Как заметил сам Хокинг, его вычисления были непростыми. Он смог понять, как черная дыра влияет на вылетающие частицы, но не то, как вылетающие частицы влияют на черную дыру: а это взаимное влияние могло бы открыть потайную дверь между пространством снаружи и внутри дыры, позволяющую захваченной материи возвращаться наружу. Если так, то попадание в черную дыру было бы все же обратимо и парадокс исчез. Поэтому Гиддингс и несколько его коллег провели новое исследование, основанное на теории струн, в поисках потайных дверей и лазеек, не учтенных в вычислениях Хокинга. Они ничего не нашли. Хокинг был прав. «С помощью этих простых моделей в самом деле подтверждается первоначальное видение Хокинга», – говорит Гиддингс.
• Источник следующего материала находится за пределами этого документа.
(** The two instructions that scale by 3, 5 and 9 refuse every other factor, and the
    stack pointer, before they append anything. *)
Lemma small_imm_cases (d s : BinaryGpRegister) v :
  (∀ b, binary_emit_imul_reg_reg_small_imm d s v b = (None, b)) ∨
  yields (binary_emit_imul_reg_reg_small_imm d s v) [gp_code d] d (fun m => u64 (regs m s * v)).
Proof.
  unfold binary_emit_imul_reg_reg_small_imm.
  destruct ((v <? 0)%Z && (v =? INT32_MIN)%Z); [by left|].
  set (w := if (v <? 0)%Z then (- v)%Z else v).
  destruct (if (w =? 3)%Z then Some 2%Z else _) as [scale|] eqn:Hscale; [|by left].
  assert (w = scale + 1 ∧ scale ∈ [1; 2; 4; 8])%Z as [Hw Hs].
  { destruct (Z.eqb_spec w 3), (Z.eqb_spec w 5), (Z.eqb_spec w 9); simplify_eq;
      (split; [lia|set_solver]). }
  destruct (decide (s = BINARY_GP_RSP)) as [->|Hr]; [by left|right].
  pose proof (yields_lea_scale d s s scale Hr Hs) as Hlea.
  subst w. destruct (Z.ltb_spec v 0).
  - eapply yields_eq; [by apply yields_neg_then; [left|]|]. intros m Hm. cbv beta.
    replace (- u64 (regs m s + regs m s * scale))%Z
      with (0 - u64 (regs m s + regs m s * scale))%Z by lia.
    rewrite u64_sub_r. f_equal. lia.
  - destruct Hlea as (p & Ha & Hl). exists (p ++ []).
    split; [by apply asm_seq, asm_ret|]. rewrite app_nil_r. intros m Hm.
    eapply leaves_eq; [by apply Hl|]. f_equal. lia.
Qed.

Lemma yields_imul_constant (d s : BinaryGpRegister) imm :
  yields (binary_emit_imul_reg_reg_imm32 d s imm) [gp_code d] d (fun m => u64 (regs m s * s32 imm)).
Proof.
  unfold binary_emit_imul_reg_reg_imm32. pose proof (wrap_s_range 32 imm ltac:(lia)) as Hr.
  change (2 ^ (32 - 1))%Z with (2 ^ 31)%Z in Hr.
  destruct (Z.eqb_spec (s32 imm) 0) as [->|].
  { eapply yields_eq; [apply yields_xor32|]. intros m _. by rewrite Z.mul_0_r. }
  destruct (Z.eqb_spec (s32 imm) 1) as [->|].
  { eapply yields_eq; [apply yields_mov|]. intros m Hm. by rewrite Z.mul_1_r, regs_ok. }
  destruct (Z.eqb_spec (s32 imm) (-1)) as [->|].
  { eapply yields_eq; [by apply yields_neg_then, yields_mov; left|]. intros m _. cbv beta. f_equal. lia. }
  destruct (binary_immediate_positive_power_of_two_i32 (s32 imm)) as [k|] eqn:Hk.
  { apply power_of_two_i32_spec in Hk as [Hk He]; [|lia]. rewrite He.
    apply yields_shl_then; [done|left|apply yields_mov]. }
  destruct (if (s32 imm =? INT32_MIN)%Z then None else _) as [k|] eqn:Hn.
  - destruct (Z.eqb_spec (s32 imm) INT32_MIN); [done|]. unfold INT32_MIN in *.
    apply power_of_two_i32_spec in Hn as [Hn He]; [|lia].
    eapply yields_eq; [apply yields_assoc, yields_neg_then, yields_shl_then, yields_mov; [left|done|left]|].
    intros m _. cbv beta.
    replace (- u64 (regs m s * 2 ^ k))%Z with (0 - u64 (regs m s * 2 ^ k))%Z by lia.
    rewrite u64_sub_r. f_equal. nia.
  - destruct (small_imm_cases d s (s32 imm)) as [Hno|Hyes].
    + by apply yields_or_right, yields_imul_imm.
    + by apply yields_or_left.
Qed.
Таким образом, нет простого способа избежать парадокса (не говоря уже о черной дыре). Одно из допущений, используемых при доказательстве, должно быть ошибочно, а таких допущений в действительности всего два: обратимость и локальность. Сначала Хокинг посчитал неверным первое из них. Он предположил, что квантовая теория неверна и падение в черную дыру необратимо. Однако похоже, что в квантовой теории работает правило «все или ничего»: если она не работает в одном месте, то не работает нигде. Если она дает осечку там, где предположил Хокинг, мы должны видеть подобные проколы и в обычных условиях, а мы их не видим. В итоге Хокинг согласился с тем, что черные дыры должны быть обратимы. Тогда, по умолчанию, ошибочным должен быть принцип локальности. «Я продолжаю биться над вопросом о том, как попадает наружу информация: похоже, что этот процесс просто обязан быть нелокальным», – говорит Гиддингс.